(** The result of a terminal transition. *)
Definition settled (st : JobStatus) (r : Run X) : Prop :=
  job (stored r) = job (session r) /\ job_status (job (session r)) = st.

Lemma soft_release why (j j' : Job) :
  (j' = j \/ exists b, j' = update_step PREPARE (mark_removed b why) j) -> soft j j'.
Proof. intros [->|[b ->]]; [apply soft_refl|apply soft_mark_removed]. Qed.

Lemma wp_apply_cancellation Q (r : Run X) :
  (forall o r', soft (job (session r)) (job (session r')) -> db_cancel r' = db_cancel r ->
     match o with
     | Return _ => settled CANCELLED r'
                   /\ (forall k a n, st_of (job (session r')) k = Some (a, n) -> open_status a = false)
     | Raise e => exists k, e = Cancelled k
     end -> Q o r') ->
  wp (_apply_cancellation ctx) Q r.
Proof.
  intros HQ. unfold _apply_cancellation. apply wp_bind, wp_quiet; [apply quiet_now| |].
  2:{ intros k r1 Hc. injection Hc as H1 _ H3. apply HQ; [rewrite H1; apply soft_refl|done|eauto]. }
  intros finished r1 Hc. injection Hc as H1 H2 H3. apply wp_bind, wp_release.
  intros o r2 Ho Hj Hs Hd.
  assert (S1 : soft (job (session r)) (job (session r2))).
  { apply soft_release in Hj. by rewrite H1 in Hj. }
  destruct Ho as [[b ->]|[k ->]]; [|apply HQ; [done|congruence|eauto]].
  apply wp_bind, wp_set_job. intros r3 Hc. injection Hc as H4 H5 H6.
  assert (S2 : soft (job (session r)) (job (session r3))).
  { rewrite H4. eapply soft_trans; [exact S1|]. apply soft_cancel_row. }
  assert (Hst : job_status (job (session r3)) = CANCELLED) by by rewrite H4.
  assert (Hcl : forall k a n, st_of (job (session r3)) k = Some (a, n) -> open_status a = false).
  { intros k a n. rewrite H4. apply cancel_row_closed. }
  assert (Hd3 : db_cancel r3 = db_cancel r) by congruence.
  assert (R : forall k r', job (session r') = job (session r3) -> db_cancel r' = db_cancel r3 ->
              Q (Raise (Cancelled k)) r').
  { intros k r' E1 E2. apply HQ; [by rewrite E1|congruence|eauto]. }
  apply wp_bind, wp_quiet; [apply quiet_measure| |by intros k r4 [= E1 _ E2]; apply R].
  intros [] r4 [= E1 E2 E3]. apply wp_bind, wp_quiet.
  { apply quiet_bind; [apply quiet_get_job|]. intros. apply quiet_record_audit. }
  2:{ intros k r5 [= F1 _ F3]. apply R; congruence. }
  intros [] r5 [= F1 F2 F3]. apply wp_bind, wp_commit; [|intros k r6 G1 G2 _; apply R; congruence].
  intros r6 [= G1 G2 G3].
  apply wp_quiet.
  { apply quiet_bind; [apply quiet_get_job|]. intros. apply quiet_publish. }
  - intros [] r7 [= K1 K2 K3]. apply HQ.
    + replace (job (session r7)) with (job (session r3)) by congruence. done.
    + congruence.
    + unfold settled. replace (job (session r7)) with (job (session r3)) by congruence.
      split; [split; congruence|done].
  - intros k r7 [= K1 _ K3]. apply R; congruence.
Qed.


(** What a handler leaves of the session. *)
Definition same_statuses (j j' : Job) : Prop :=
  (forall k, st_of j' k = st_of j k) /\ job_status j' = job_status j.

Lemma frame_same (r r' : Run X) : frame r r' -> same_statuses (job (session r)) (job (session r')).
Proof.
  intros [F _ _ _ _]. unfold status_view in F. injection F as F1 F2. split; [|done].
  intros k. by apply st_of_skeleton.
Qed.

Lemma wp_attempt stage timeout Q (r : Run X) :
  (forall a r', same_statuses (job (session r)) (job (session r')) ->
     db_cancel r' = (match a with StageCancelled => true | _ => db_cancel r end) -> Q (Return a) r') ->
  wp (attempt_stage handlers ctx stage timeout) Q r.
Proof.
  intros HQ. unfold wp, attempt_stage. destruct (handlers (stage_key_of stage)) as [h|] eqn:Eh.
  - unfold _run_handler.
    set (r0 := match interrupts r with [] => r | i :: l => _ end).
    assert (E0 : session r0 = session r /\ db_cancel r0 = db_cancel r).
    { unfold r0. by destruct (interrupts r). }
    destruct E0 as [E1 E2]. pose proof (handler_frames _ _ ctx Eh r0) as F.
    pose proof (frame_same _ _ F) as S. pose proof (frame_cancel _ _ F) as D. rewrite E1 in S. rewrite E2 in D.
    destruct (h ctx r0) as [o r1]. simpl in *.
    destruct o as [a|[e| |nm ms|[| |]]]; simpl; apply HQ; simpl; done.
  - simpl. apply HQ; [done|done].
Qed.

Lemma wp_attach key Q (r : Run X) :
  (forall o r', (o = Return tt \/ exists k, o = Raise (Cancelled k)) ->
     same_statuses (job (session r)) (job (session r')) -> db_cancel r' = db_cancel r -> Q o r') ->
  wp (_attach_console_screenshot ctx key) Q r.
Proof.
  intros HQ. unfold _attach_console_screenshot. apply wp_bind, wp_quiet.
  { apply quiet_caught; [|intros; apply quiet_ret]. apply steady_bind; [apply steady_require_vm_id|].
    intros v. apply steady_bind; [apply steady_call|]. intros. apply steady_quiet, quiet_ret. }
  - intros [path|] r1 [= H1 _ H3]; [|apply wp_ret, HQ; rewrite ?H1; eauto; done].
    apply wp_set_job. intros r2 [= H4 _ H6]. apply HQ; [by left| |congruence].
    split; [intros k|]; rewrite H4, H1; [|done]. apply st_of_skeleton, update_step_skeleton. done.
  - intros k r1 [= H1 _ H3]. apply HQ; [eauto|by rewrite H1|done].
Qed.

Lemma fail_row_same created key e t f j :
  steps (fail_row created key e t f j) = steps j /\ job_status (fail_row created key e t f j) = failed_status created.
Proof. unfold fail_row, mark_failed_area. cbn zeta. by repeat case_match. Qed.

(** Failing a stage: what holds from the moment the step is marked. *)
Definition failing (J : Job) (d : bool) (key : string) (n : Z) (r : Run X) : Prop :=
  soft_except key J (job (session r)) /\ st_of (job (session r)) key = Some (STEP_FAILED, n) /\ db_cancel r = d.

Lemma failing_soft J d key n (a b : Run X) :
  failing J d key n a -> soft (job (session a)) (job (session b)) -> db_cancel b = db_cancel a ->
  failing J d key n b.
Proof.
  intros (G1 & G2 & G3) S D. split_and!; [|by eapply soft_closed; eauto|congruence].
  eapply soft_except_trans; [exact G1|by apply soft_soft_except].
Qed.

Lemma failing_core J d key n (a b : Run X) :
  failing J d key n a -> core b = core a -> failing J d key n b.
Proof. intros G [= E1 E2 E3]. eapply failing_soft; [exact G|rewrite E1; apply soft_refl|done]. Qed.

Lemma wp_handle_failure stage e finished a n Q (r : Run X) :
  let key := stage_key_of stage in
  st_of (job (session r)) key = Some (a, n) ->
  (forall o r', failing (job (session r)) (db_cancel r) key n r' ->
     match o with
     | Return _ => settled (failed_status (vm_created (job (session r')))) r'
     | Raise e => exists k, e = Cancelled k
     end -> Q o r') ->
  wp (_handle_failure ctx stage e finished) Q r.
Proof.
  intros key E HQ. unfold _handle_failure. fold key. cbn zeta.
  apply wp_bind, wp_set_job. intros r1 [= H1 _ H3].
  set (J := job (session r)) in *. set (d := db_cancel r) in *.
  assert (F1 : failing J d key n r1).
  { split_and!; [|rewrite H1|done].
    - rewrite H1. apply soft_except_eq. intros k Hk. by rewrite st_of_update_ne.
    - rewrite st_of_update_eq by done. unfold st_of in E. destruct (step_of J key) as [s|]; [|discriminate].
      by injection E as _ <-. }
  clear H1 H3 E. apply wp_bind, wp_bind, wp_get_job. set (c := vm_created (job (session r1))).
  assert (V : forall r' : Run X, soft (job (session r1)) (job (session r')) ->
              vm_created (job (session r')) = c) by (intros r' S; by apply vm_created_soft).
  apply wp_bind.
  assert (Hshot : forall P : Outcome unit -> Run X -> Prop,
    (forall o r', (o = Return tt \/ exists k, o = Raise (Cancelled k)) -> failing J d key n r' ->
       vm_created (job (session r')) = c -> P o r') ->
    wp (if c && bool_decide (key ∈ CONSOLE_STAGES) then _attach_console_screenshot ctx key else ret tt) P r1).
  { intros P HP. destruct (c && _); [|by apply wp_ret, HP; [left| |]].
    apply wp_attach. intros o r' Ho S D.
    assert (soft (job (session r1)) (job (session r'))) by (apply soft_eq; intros; by rewrite (proj1 S)).
    apply HP; [done| |by apply V]. by eapply failing_soft. }
  apply Hshot. clear Hshot. intros o r2 Ho F2 V2.
  destruct Ho as [->|[k ->]]; [|by apply HQ; eauto].
  apply wp_bind, wp_get_step, wp_set_job. intros r3 [= H1 _ H3].
  match type of H1 with _ = fail_row ?c0 ?k0 ?e0 ?t0 ?f0 ?j0 =>
    destruct (fail_row_same c0 k0 e0 t0 f0 j0) as [Es Et] end.
  rewrite <- H1 in Es, Et.
  assert (F3 : failing J d key n r3).
  { eapply failing_soft; [exact F2|apply soft_eq; intros k; by apply eq_sym, st_of_steps|done]. }
  assert (V3 : vm_created (job (session r3)) = c).
  { rewrite <- V2. apply vm_created_soft, soft_eq. intros k. by apply eq_sym, st_of_steps. }
  clear H1 H3 Es F2 V2. rewrite <- V3 in Et.
  apply wp_bind, wp_quiet; [apply quiet_measure| |by intros k r4 C; apply HQ; [by eapply failing_core|eauto]].
  intros [] r4 C4. apply wp_bind, wp_bind, wp_get_job. apply wp_bind, wp_quiet; [apply quiet_measure| |].
  2:{ intros k r5 C. apply HQ; [|eauto]. eapply failing_core; [exact F3|by rewrite C]. }
  intros [] r5 C5. rewrite C4 in C5. clear C4. assert (F5 := failing_core _ _ _ _ _ _ F3 C5).
  apply wp_bind, wp_release. intros o r6 Ho Hj _ Hd.
  assert (T : job_status (job (session r6)) = job_status (job (session r5))).
  { by destruct Hj as [->|[b ->]]. }
  apply soft_release in Hj. assert (F6 := failing_soft _ _ _ _ _ _ F5 Hj Hd).
  assert (T6 : job_status (job (session r6)) = failed_status (vm_created (job (session r6)))).
  { rewrite (vm_created_soft _ _ Hj), T. by injection C5 as -> _ _. }
  clear T Hj Hd C5 F3 Et V3 V F5. destruct Ho as [[b ->]|[k ->]]; [|by apply HQ; eauto].
  apply wp_quiet; [apply quiet_notify| |by intros k r7 C; apply HQ; [by eapply failing_core|eauto]].
  intros [] r7 C7. assert (F7 := failing_core _ _ _ _ _ _ F6 C7).
  apply wp_bind, wp_quiet.
  { apply quiet_bind; [apply quiet_get_job|]. intros. apply quiet_bind; [apply quiet_get_step|]. intros.
    apply quiet_record_audit. }
  2:{ intros k r8 C. apply HQ; [by eapply failing_core|eauto]. }
  intros [] r8 C8. assert (F8 := failing_core _ _ _ _ _ _ F7 C8). rewrite C7 in C8. clear C7 F7.
  injection C8 as C8 _ _. apply wp_bind, wp_commit.
  2:{ intros k r9 E1 E2 _. apply HQ; [|eauto]. eapply failing_soft; [exact F8|rewrite E1; apply soft_refl|done]. }
  intros r9 [= E1 E2 E3].
  assert (F9 : failing J d key n r9) by (eapply failing_soft; [exact F8|rewrite E1; apply soft_refl|done]).
  apply wp_quiet; [apply quiet_publish| |by intros k r10 C; apply HQ; [by eapply failing_core|eauto]].
  intros [] r10 C. apply HQ; [by eapply failing_core|]. injection C as C1 C2 C3.
  unfold settled. rewrite C1, C2, E1, E2, C8. done.
Qed.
# # # #
» Task details:
Every line with the word "Return" in it should be copied from the listing above.

» Answer to this task:
     | Return _ => settled CANCELLED r'
     db_cancel r' = (match a with StageCancelled => true | _ => db_cancel r end) -> Q (Return a) r') ->
  (forall o r', (o = Return tt \/ exists k, o = Raise (Cancelled k)) ->
     | Return _ => settled (failed_status (vm_created (job (session r')))) r'
    (forall o r', (o = Return tt \/ exists k, o = Raise (Cancelled k)) -> failing J d key n r' ->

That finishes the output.